By Bill Faeth
We’re all in fear of the coronavirus (COVID-19): That’s our frustrating new reality. Unfortunately, within just a few short weeks, the economy has been turned upside down. It’s definitely a tough time in our world for many industries, but all travel and hospitality industries were among the first to bear the brunt of the impact.
However real the panic, there are some things that you can do to combat this and build both your brand and trust within your local community so that when business and/or leisure travels begin to increase again, you’re the company your community thinks of. And you can start this today.
Here’s what I recommend that you should be doing, and I would get this into action quickly.
First, write down the four or five things that you are presently doing that you did not do in the past to combat the coronavirus—or what processes you have stepped up in light of this outbreak—and create a safe environment for each one of your passengers. Once written, review it with your detail team and executive staff not only for completeness but for implementation. I would be very specific when describing what are you doing after every single pickup and drop off. Instead of simply saying you’re wiping down the interior, I strongly recommend listing out all of the spaces you are sanitizing, such as headrests, armrests, seat belts, doors, and handles, as well as the steering wheel and any controls in the driver’s cabin. According to the Center for Disease Control (CDC), the virus is spread through touching infected surfaces and then touching your face or nose. Include approved methods to combat coronavirus that are relevant to your business.
If you are not allowing your chauffeurs to shake hands with clients, let them know this is a new procedure put in place for the client’s safety. Additionally, if you are having your chauffeurs wear gloves (preferably non-latex gloves to avoid any reaction for those with latex allergies), white chauffeur gloves, or a combination of the two, inform them of this as well. Remember, those chauffeur gloves must be washed frequently.

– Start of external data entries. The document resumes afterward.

(** X14.  [startSnowflakes] makes its first flake itself, before any timer
    fires, unless the query for the container is refused.  When it is
    refused the call raises [SyntaxError] after the style element is in
    place: no flake is tracked, no spawn timer is set, the container stays
    unresolved and one more query has been made.  Otherwise the call
    returns; when the maximum allows a first flake and the rounded size is
    positive, exactly one flake is tracked: a new [div] of class
    [vue-snowfall-flake], as wide as it is high, listening for
    [animationend], child of the resolved container.  In the other cases
    no flake is tracked. *)
Theorem startSnowflakes_spawns_first (b : agent) (s : state) :
  (refused b s = true →
     ∃ s', startSnowflakes b s = Throw SyntaxError s'
       ∧ activeFlakes s' = [] ∧ containerElement s' = None
       ∧ flakeIntervalId s' = None ∧ is_Some (styleElement s')
       ∧ queries (trace s') = S (queries (trace s)))
  ∧ (refused b s = false →
     ∃ s', startSnowflakes b s = Ok (tt, s')
       ∧ if at_capacity (init ∅) || too_small (answers b)
         then activeFlakes s' = []
         else ∃ f c e css,
                activeFlakes s' = [f] ∧ (f ∉ dom (elements s))
                ∧ containerElement s' = Some c
                ∧ elements s' !! f = Some e
                ∧ tagName e = "div" ∧ className e = "vue-snowfall-flake"
                ∧ parentNode e = Some c ∧ animationend_once e = true
                ∧ flake_style e = Some css
                ∧ css_width css = css_height css ∧ (0 < css_width css)%Z
                ∧ css_fill css = color opts).
Proof.
  split; intros R.
  - exists (queried (tidied s)).
    rewrite startSnowflakes_outcome. unfold started_by. rewrite R.
    split; [done|].
    destruct (refused_inv b s R) as (N & _ & sel & _ & _ & E).
    rewrite activeFlakes_queried, activeFlakes_tidied, containerElement_queried,
      containerElement_tidied, flakeIntervalId_queried, styleElement_queried,
      flakeIntervalId_tidied.
    split; [done|]. split; [done|]. split; [done|].
    split; [apply styleElement_styled|].
    rewrite E. simpl. rewrite trace_tidied, queries_app.
    change (queries [QuerySelector sel]) with 1%nat. lia.
  - exists (started (answers b) s).
    rewrite startSnowflakes_outcome. unfold started_by. rewrite R.
    split; [done|]. set (h := answers b).
    assert (C := containerElement_started h s).
    unfold started in *. cbv zeta in *.
    set (s1 := if truthy (flakeIntervalId s) then stopped s else s) in *.
    set (s2 := styled (cleared s1)) in *.
    set (s3 := positioned h (container_of h s2) (resolved h s2)) in *.
    assert (A3 : activeFlakes s3 = []).
    { unfold s3, s2. by autorewrite with frame. }
    assert (D3 : dom (elements s) ⊆ dom (elements s3)).
    { unfold s3. rewrite dom_positioned, elements_resolved.
      etrans; [|apply dom_styled]. rewrite dom_cleared. unfold s1.
      case_match; [by rewrite dom_stopped|done]. }
    assert (Cap : at_capacity s3 = at_capacity (init ∅)).
    { unfold at_capacity. by rewrite A3. }
    rewrite activeFlakes_scheduled, activeFlakes_spawned, Cap, A3.
    destruct (at_capacity (init ∅) || too_small h) eqn:G; [done|].
    apply orb_false_elim in G as [G1 G2].
    exists (fresh (dom (elements s3))), (container_of h s3),
           (flake_element h (container_of h s3)), (flake_css_of h).
    split; [done|]. split.
    { intros I. by apply (is_fresh (dom (elements s3))), D3. }
    assert (K : containerElement s3 = Some (container_of h s2)).
    { unfold s3. by rewrite containerElement_positioned,
        containerElement_resolved. }
    split.
    { rewrite containerElement_scheduled.
      rewrite (container_kept_spawned _ _ _ K).
      unfold container_of at 2. by rewrite K. }
    split.
    { rewrite elements_scheduled. unfold spawned. rewrite Cap, G1, G2. simpl.
      by rewrite lookup_insert_eq. }
    do 6 (split; [done|]). split; [|done].
    unfold too_small in G2. by apply Z.leb_gt in G2.
Qed.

Let your local community know if you’re refraining from going into large crowds wherever possible and, if you’re supplying hand sanitizer, that your chauffeurs are required to wash and sanitize their hands in between every trip. You know the measures you are taking and you should communicate all of them in detail.

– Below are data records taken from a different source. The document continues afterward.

(** A column of the board is a target for its id and for its title. *)
Lemma initCtx_known (b : Board) (c D : Column.t) :
  In c b ->
  Column.id c = Column.id D
  \/ App.normTitle (Column.title c) = App.normTitle (Column.title D) ->
  App.resolveTarget (App.initCtx b) D <> None.
Proof.
  intros Hc Hmatch. unfold App.resolveTarget.
  cbn [App.initCtx App.existingById App.existingByTitle].
  destruct (Js.Map_get (Js.Map_of (App.entriesFrom 0 Column.id b))
              (Column.id D)) eqn:Eid; [discriminate|].
  destruct Hmatch as [Hid | Ht].
  - destruct (entriesFrom_in 0 Column.id b c Hc) as [v Hv].
    rewrite Hid in Hv. destruct (Map_of_get _ _ _ Hv) as [v' Hv'].
    congruence.
  - destruct (entriesFrom_in 0 App.titleKey b c Hc) as [v Hv].
    assert (Ht' : App.titleKey c = App.titleKey D) by exact Ht.
    rewrite Ht' in Hv.
    destruct (Map_of_get _ _ _ Hv) as [v' Hv'].
    rewrite Hv'. discriminate.
Qed.

(** X12.  The merge removes, renames, reorders and re-flags no column: the
    columns of the board come first after the merge, each with the id,
    title and flags it had.  The columns that follow are columns of the
    snapshot, and each of them matched no column of the board, neither by
    id nor by normalized title.  So when every column of the snapshot
    matches a column of the board by id or by normalized title, the merge
    adds no column. *)
Theorem merge_keeps_columns
    (Date_parse : string -> option Z) (b : Board) (incoming : list Column.t) :
  (exists pushed,
     headers (App.importMerge Date_parse b incoming)
     = headers b ++ headers pushed
     /\ incl pushed incoming
     /\ forall D c, In D pushed -> In c b ->
          Column.id c <> Column.id D
          /\ App.normTitle (Column.title c)
             <> App.normTitle (Column.title D))
  /\ ((forall D, In D incoming ->
         exists c, In c b
                   /\ (Column.id c = Column.id D
                       \/ App.normTitle (Column.title c)
                          = App.normTitle (Column.title D))) ->
      headers (App.importMerge Date_parse b incoming) = headers b).
Proof.
  assert (E : headers (App.importMerge Date_parse b incoming)
              = headers
                  (App.columns
                     (fst (App.decideTargets (App.initCtx b) incoming)))).
  { rewrite importMerge_unfold. apply mergeColumns_headers. }
  split.
  - destruct (decideTargets_unknown incoming (App.initCtx b))
      as [pushed [Ec [Hi Hu]]].
    exists pushed. split; [|split].
    + rewrite E, Ec. unfold headers. apply map_app.
    + exact Hi.
    + intros D c HD Hc. specialize (Hu D HD). split.
      * intro Hid. apply (initCtx_known b c D Hc (or_introl Hid)). exact Hu.
      * intro Ht. apply (initCtx_known b c D Hc (or_intror Ht)). exact Hu.
  - intro Hall. rewrite E.
    rewrite (decideTargets_resolved incoming (App.initCtx b)); [reflexivity|].
    intros D HD. destruct (Hall D HD) as [c [Hc Hm]].
    apply (initCtx_known b c D Hc Hm).
Qed.

(** A snapshot whose only column has an unknown id and the title of the
    inbox, in other letter case and spacing, adds no column. *)
Lemma merge_keeps_columns_witness :
  headers
    (App.importMerge Iso.parse Sample.board2
       [Column.mk "fresh" "  iNBOX  " [Sample.kRemote] false false])
  = headers Sample.board2.
Proof.
  apply (proj2 (merge_keeps_columns Iso.parse Sample.board2
                  [Column.mk "fresh" "  iNBOX  " [Sample.kRemote]
                     false false])).
  intros D [<- | []].
  exists (Sample.inbox [Sample.kLocal]).
  split; [left; reflexivity|]. right. vm_compute. reflexivity.
Defined.

(** ** trim, toLowerCase and the normalized title *)

Lemma dropSpaces_headOK (l : list ascii) : headOK (App.dropSpaces l).
Proof.
  induction l as [|a l IH]; simpl; [exact I|].
  destruct (App.isSpace a) eqn:E; [exact IH | exact E].
Qed.

Lemma dropSpaces_id (l : list ascii) : headOK l -> App.dropSpaces l = l.
Proof.
  destruct l as [|a l]; simpl; [reflexivity|].
  intro H. rewrite H. reflexivity.
Qed.

Lemma dropSpaces_suffix (l : list ascii) :
  exists p, l = p ++ App.dropSpaces l.
Proof.
  induction l as [|a l IH]; simpl.
  - exists []. reflexivity.
  - destruct (App.isSpace a).
    + destruct IH as [p Hp]. exists (a :: p). simpl. f_equal. exact Hp.
    + exists []. reflexivity.
Qed.

Lemma trim_headOK (l : list ascii) :
  headOK (App.trim l) /\ headOK (rev (App.trim l)).
Proof.
  unfold App.trim. split.
  - pose proof (dropSpaces_headOK l) as Hm.
    destruct (dropSpaces_suffix (rev (App.dropSpaces l))) as [p Hp].
    set (n := App.dropSpaces (rev (App.dropSpaces l))) in *.
    apply (f_equal (@rev ascii)) in Hp.
    rewrite rev_involutive, rev_app_distr in Hp.
    destruct (rev n) as [|h tl]; [exact I|].
    rewrite Hp in Hm. exact Hm.
  - rewrite rev_involutive. apply dropSpaces_headOK.
Qed.

Lemma trim_id (l : list ascii) :
  headOK l -> headOK (rev l) -> App.trim l = l.
Proof.
  intros H1 H2. unfold App.trim.
  rewrite (dropSpaces_id l H1), (dropSpaces_id (rev l) H2).
  apply rev_involutive.
Qed.

Lemma trim_idem (l : list ascii) : App.trim (App.trim l) = App.trim l.
Proof.
  destruct (trim_headOK l) as [H1 H2]. apply trim_id; assumption.
Qed.

Lemma in_dropSpaces (a : ascii) (l : list ascii) :
  In a (App.dropSpaces l) -> In a l.
Proof.
  induction l as [|x l IH]; simpl; [tauto|].
  destruct (App.isSpace x).
  - intro H. right. apply IH. exact H.
  - tauto.
Qed.

Lemma in_trim (a : ascii) (l : list ascii) : In a (App.trim l) -> In a l.
Proof.
  unfold App.trim. intro H. apply in_rev in H.
  apply in_dropSpaces in H. apply in_rev in H.
  apply in_dropSpaces in H. exact H.
Qed.

Lemma trim_space (l : list ascii) : App.trim (" "%char :: l) = App.trim l.
Proof.
  reflexivity.
Qed.

Lemma lowerChar_idem (a : ascii) :
  App.lowerChar (App.lowerChar a) = App.lowerChar a.
Proof.
  destruct a as [[] [] [] [] [] [] [] []]; reflexivity.
Qed.

Lemma lowerChar_space (a : ascii) :
  App.isSpace (App.lowerChar a) = App.isSpace a.
Proof.
  destruct a as [[] [] [] [] [] [] [] []]; reflexivity.
Qed.

Lemma lowered_map (l : list ascii) : lowered l -> map App.lowerChar l = l.
Proof.
  intro H. induction H as [|a l Ha _ IH]; simpl; [reflexivity|].
  rewrite Ha, IH. reflexivity.
Qed.

Lemma map_lowered (l : list ascii) : lowered (map App.lowerChar l).
Proof.
  induction l as [|a l IH]; simpl; constructor.
  - apply lowerChar_idem.
  - exact IH.
Qed.

Lemma lowered_trim (l : list ascii) : lowered l -> lowered (App.trim l).
Proof.
  unfold lowered. rewrite !Forall_forall. intros H a Ha.
  apply H. apply in_trim. exact Ha.
Qed.

Lemma lowered_collapse (inRun : bool) (l : list ascii) :
  lowered l -> lowered (App.collapseSpaces inRun l).
Proof.
  intro H. revert inRun. induction H as [|a l Ha _ IH]; intro inRun; simpl.
  - constructor.
  - destruct (App.isSpace a).
    + destruct inRun; [apply IH|]. constructor; [reflexivity | apply IH].
    + constructor; [exact Ha | apply IH].
Qed.

Lemma collapse_idem (inRun : bool) (l : list ascii) :
  App.collapseSpaces inRun (App.collapseSpaces inRun l)
  = App.collapseSpaces inRun l.
Proof.
  revert inRun. induction l as [|a l IH]; intro inRun; simpl.
  - reflexivity.
  - destruct (App.isSpace a) eqn:E.
    + destruct inRun; [apply IH|].
      simpl. rewrite IH. reflexivity.
    + simpl. rewrite E, IH. reflexivity.
Qed.

Lemma collapse_last (inRun : bool) (l : list ascii) (a : ascii) :
  App.isSpace a = false ->
  App.collapseSpaces inRun (l ++ [a]) = App.collapseSpaces inRun l ++ [a].
Proof.
  intro Ha. revert inRun. induction l as [|x l IH]; intro inRun; simpl.
  - rewrite Ha. reflexivity.
  - destruct (App.isSpace x).
    + destruct inRun; [apply IH|]. rewrite IH. reflexivity.
    + rewrite IH. reflexivity.
Qed.

Lemma collapse_headOK (l : list ascii) :
  headOK l -> headOK (rev l) ->
  headOK (App.collapseSpaces false l)
  /\ headOK (rev (App.collapseSpaces false l)).
Proof.
  intros H1 H2. split.
  - destruct l as [|a l]; simpl; [exact I|].
    simpl in H1. rewrite H1. exact H1.
  - destruct (rev l) as [|a u] eqn:E.
    + assert (l = []).
      { apply (f_equal (@rev ascii)) in E. rewrite rev_involutive in E.
        exact E. }
      subst l. exact I.
    + assert (El : l = rev u ++ [a]).
      { apply (f_equal (@rev ascii)) in E. rewrite rev_involutive in E.
        exact E. }
      rewrite El, (collapse_last false (rev u) a H2).
      rewrite rev_app_distr. exact H2.
Qed.

(** X13.  The normalized title is a normal form: normalizing it again
    gives it back.  So a column is found by title under the title the
    merge filed it under, whatever the letter case and the white space of
    the title it was given. *)
Theorem normTitle_idempotent (s : string) :
  App.normTitle (App.normTitle s) = App.normTitle s.
Proof.
  unfold App.normTitle.
  rewrite list_ascii_of_string_of_list_ascii.
  set (t := App.trim (map App.lowerChar (list_ascii_of_string s))).
  assert (Hlow : lowered t)
    by (apply lowered_trim; apply map_lowered).
  destruct (trim_headOK (map App.lowerChar (list_ascii_of_string s)))
    as [H1 H2].
  fold t in H1, H2.
  destruct (collapse_headOK t H1 H2) as [H3 H4].
  rewrite (lowered_map _ (lowered_collapse false t Hlow)).
  rewrite (trim_id _ H3 H4).
  rewrite collapse_idem. reflexivity.
Qed.

(** ** The tags of the card editor *)

Lemma trimString_idem (s : string) :
  App.trimString (App.trimString s) = App.trimString s.
Proof.
  unfold App.trimString. rewrite list_ascii_of_string_of_list_ascii.
  rewrite trim_idem. reflexivity.
Qed.

Lemma trimString_space (s : string) :
  App.trimString (String " " s) = App.trimString s.
Proof.
  reflexivity.
Qed.

Lemma split_nonempty (sep : ascii) (s : string) : Js.split sep s <> [].
Proof.
  destruct s as [|a s]; simpl; [discriminate|].
  destruct (Ascii.eqb a sep); [discriminate|].
  destruct (Js.split sep s); discriminate.
Qed.

(** No piece holds the separator. *)
Lemma split_pieces (sep : ascii) (s : string) :
  Forall (fun piece => ~ In sep (list_ascii_of_string piece))
         (Js.split sep s).
Proof.
  induction s as [|a s IH]; simpl.
  - constructor; [simpl; tauto | constructor].
  - destruct (Ascii.eqb_spec a sep) as [-> | Hne].
    + constructor; [simpl; tauto | exact IH].
    + destruct (Js.split sep s) as [|cur more].
      * constructor; [|constructor]. simpl. intros [H | []]. congruence.
      * inversion IH as [|? ? Hcur Hmore]. subst.
        constructor; [|exact Hmore].
        simpl. intros [H | H]; [congruence | exact (Hcur H)].
Qed.

(** A piece without the separator, then the separator, then the rest. *)
Lemma split_app (sep : ascii) (t rest : string) :
  ~ In sep (list_ascii_of_string t) ->
  Js.split sep (t ++ String sep rest)%string = t :: Js.split sep rest.
Proof.
  induction t as [|a t IH]; simpl; intro H.
  - rewrite Ascii.eqb_refl. reflexivity.
  - destruct (Ascii.eqb_spec a sep) as [-> | Hne]; [tauto|].
    rewrite IH by tauto. reflexivity.
Qed.

Lemma split_whole (sep : ascii) (t : string) :
  ~ In sep (list_ascii_of_string t) -> Js.split sep t = [t].
Proof.
  induction t as [|a t IH]; simpl; intro H; [reflexivity|].
  destruct (Ascii.eqb_spec a sep) as [-> | Hne]; [tauto|].
  rewrite IH by tauto. reflexivity.
Qed.

Lemma split_space (s : string) :
  map App.trimString (Js.split "," (String " " s))
  = map App.trimString (Js.split "," s).
Proof.
  simpl. pose proof (split_nonempty "," s) as Hne.
  destruct (Js.split "," s) as [|cur more]; [congruence|].
  simpl. rewrite trimString_space. reflexivity.
Qed.

Lemma in_list_of_trimString (a : ascii) (s : string) :
  In a (list_ascii_of_string (App.trimString s)) ->
  In a (list_ascii_of_string s).
Proof.
  unfold App.trimString. rewrite list_ascii_of_string_of_list_ascii.
  apply in_trim.
Qed.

Second, compose an email succinctly explaining of all of the steps you’ve detailed above and send it to your entire customer base. Highlight the safety precautions you are taking on organic social media posts and make it visible on your blogs, should you have one.
And most importantly, the last thing to do is to turn this list into a video. I highly recommend that you take the things that you’ve implemented in efforts to combat the coronavirus, and you show your customers a visual to reassure them. Actually showing the steps your detailers and chauffeurs are taking will be a powerful impact for your customers—and will go a long way in reassuring them that you are on top of the process. And no, you do not need a large production company or to spend thousands of dollars on this. You can use a DJI Osmo 4K, the pocket camcorder that Chris from Limo University has been seen walking around with at shows.

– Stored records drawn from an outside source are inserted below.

(** * Name resolution core of source3/libsmb/namequery.c

    A shallow embedding of the resolver pipeline, the NetBIOS name
    query, the WINS sequencer, the ADS/KDC resolver and the address
    ranking of [namequery.c], with the properties the specification
    states about them.

    Conventions of the embedding.
    - Allocation is taken to succeed: the [NT_STATUS_NO_MEMORY] exits of
      the C code are not represented, except where the allocator returns
      NULL without any shortage of memory.
    - The build is the one with [HAVE_IPV6] defined.
    - An address is its family together with the address bytes read as
      one big-endian number ([1.2.3.4] is [0x01020304]); ports live in
      [ip_service].
    - The event loop of tevent is replaced by the sequence of events it
      would deliver; a deadline is the end of that sequence, and where
      its length matters the events come with their time of arrival and
      the deadline cuts them off.
    - Code outside [namequery.c] (lib/util, the name cache, the DNS and
      interface primitives) enters as a parameter, or as a definition
      whose comment says what it is modelled from. *)

From Stdlib Require Import ZArith String Ascii List Bool Lia.
From stdpp Require Import base gmap strings list sorting.

Local Open Scope Z_scope.

(** ** Status codes *)

Inductive NTSTATUS :=
| NT_STATUS_OK
| NT_STATUS_UNSUCCESSFUL
| NT_STATUS_INVALID_PARAMETER
| NT_STATUS_NO_MEMORY
| NT_STATUS_NOT_FOUND
| NT_STATUS_IO_TIMEOUT
| NT_STATUS_INVALID_ADDRESS
| NT_STATUS_NOT_SUPPORTED
| NT_STATUS_INTERNAL_ERROR
| NT_STATUS_UNIX (errno : Z).   (* map_nt_error_from_unix(errno) *)

#[global] Instance NTSTATUS_eq_dec : EqDecision NTSTATUS.
Proof. solve_decision. Defined.

Definition NT_STATUS_IS_OK (s : NTSTATUS) : bool :=
  match s with NT_STATUS_OK => true | _ => false end.

Definition NT_STATUS_EQUAL (a b : NTSTATUS) : bool := bool_decide (a = b).

(** ** Socket addresses *)

Inductive sa_family := AF_UNSPEC | AF_INET | AF_INET6.

#[global] Instance sa_family_eq_dec : EqDecision sa_family.
Proof. solve_decision. Defined.

Record sockaddr_storage := mk_ss {
  ss_family : sa_family;
  ss_addr : Z
}.

#[global] Instance sockaddr_storage_eq_dec : EqDecision sockaddr_storage.
Proof. solve_decision. Defined.

Record samba_sockaddr := mk_sa {
  sa_socklen : Z;
  u_ss : sockaddr_storage
}.

Definition PORT_NONE : Z := 0.

Record ip_service := mk_ip_service {
  ss : sockaddr_storage;
  port : Z
}.

#[global] Instance ip_service_eq_dec : EqDecision ip_service.
Proof. solve_decision. Defined.

(** What [talloc_zero_array] leaves in a slot that is never written. *)
Definition zeroed_sockaddr : sockaddr_storage := mk_ss AF_UNSPEC 0.

Definition sizeof_sockaddr_in : Z := 16.
Definition sizeof_sockaddr_in6 : Z := 28.

(** namequery.c:47 *)
Definition sockaddr_storage_to_samba_sockaddr (s : sockaddr_storage)
  : option samba_sockaddr :=
  match ss_family s with
  | AF_INET => Some (mk_sa sizeof_sockaddr_in s)
  | AF_INET6 => Some (mk_sa sizeof_sockaddr_in6 s)
  | AF_UNSPEC => None
  end.

(** Modelled from the spec: [is_zero_addr] is in lib/util, outside the
    sources at hand; the zero addresses are [0.0.0.0] and [::]. *)
Definition is_zero_addr (s : sockaddr_storage) : bool :=
  match ss_family s with
  | AF_INET | AF_INET6 => ss_addr s =? 0
  | AF_UNSPEC => false
  end.

(** Modelled from the spec: [in_addr_to_sockaddr_storage] (lib/util)
    wraps an IPv4 address into an [AF_INET] socket address. *)
Definition in_addr_to_sockaddr_storage (ip : Z) : sockaddr_storage :=
  mk_ss AF_INET ip.

(** Modelled from the spec: [sockaddr_equal] (lib/util) compares family
    and address; the port is compared separately by its callers. *)
Definition sockaddr_equal (a b : sockaddr_storage) : bool :=
  bool_decide (ss_family a = ss_family b) && (ss_addr a =? ss_addr b).

(** Modelled from the spec: [zero_sockaddr] (lib/util) overwrites an
    address with the IPv4 zero address. *)
Definition zero_sockaddr : sockaddr_storage := mk_ss AF_INET 0.

(** ** Address ranking (namequery.c:1094-1219) *)

(** Big-endian bytes of an address of [len] bytes. *)
Fixpoint addr_bytes (len : nat) (a : Z) : list Z :=
  match len with
  | O => []
  | S k => Z.land (Z.shiftr a (8 * Z.of_nat k)) 255 :: addr_bytes k a
  end.

Fixpoint matching_bits_in_byte (j : nat) (b1 b2 : Z) : Z :=
  match j with
  | O => 0
  | S k =>
      if Bool.eqb (Z.testbit b1 (Z.of_nat k)) (Z.testbit b2 (Z.of_nat k))
      then 1 + matching_bits_in_byte k b1 b2
      else 0
  end.

(** Modelled from the spec: [matching_len_bits] (lib/util) is the number
    of leading bits two byte strings share. *)
Fixpoint matching_len_bits (p1 p2 : list Z) : Z :=
  match p1, p2 with
  | b1 :: r1, b2 :: r2 =>
      if b1 =? b2 then 8 + matching_len_bits r1 r2
      else matching_bits_in_byte 8 b1 b2
  | _, _ => 0
  end.

(** The local interface table, an external collaborator. *)
Record interfaces := mk_interfaces {
  iface_count : nat;
  iface_n_bcast : nat -> sockaddr_storage;
  iface_local : sockaddr_storage -> bool
}.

Whether you buy a camera on Amazon for around $350 or you use your iPhone, what’s critical is that you or a team member record your detailers cleaning the cars in a similar fashion to what I’ve recommended on what EmpireCLS recently put out. But I want you to literally document the steps that you’re taking beyond just wiping down the car or down the door handles: Tell clients what chemical disinfectants you’re using and how often you’re doing it.
Position this for the safety of the customer and reassure them that they are safer using you than mass transportation: You are safer than using buses. You are safer than using Uber. You are safer than using taxis. You are safer than using a subway. This may not immediately impact reservations because people are afraid and are limiting travel, but you’ll be building their confidence in your brand so that when their fear subsides, they book with you.
Now once you have that video done, and you’ve documented that process, go to fiverr.com and expedite the editing process. Send them your video (I suggest it be 45-60 seconds) and pay for it to be expedited, which will run around $50. David Seelinger of EmpireCLS has also produced a video that other operators can use to send to their clients to demonstrate how they thoroughly clean their car. It is available on the NLA website at limo.org.
Lastly, turn this edited video into a Facebook Ad with a $2/day budget for those in tier-two cities and $3 or $4 a day for tier-one cities like Boston, New York, and Miami. Geotarget the city you live in and/or run your business. I would only target people who are over the age of 18, and I would make sure that you have your logo inside the video. Let this ad run for 30 or 60 days. When people are ready to book their weddings and events again, your brand is top of mind.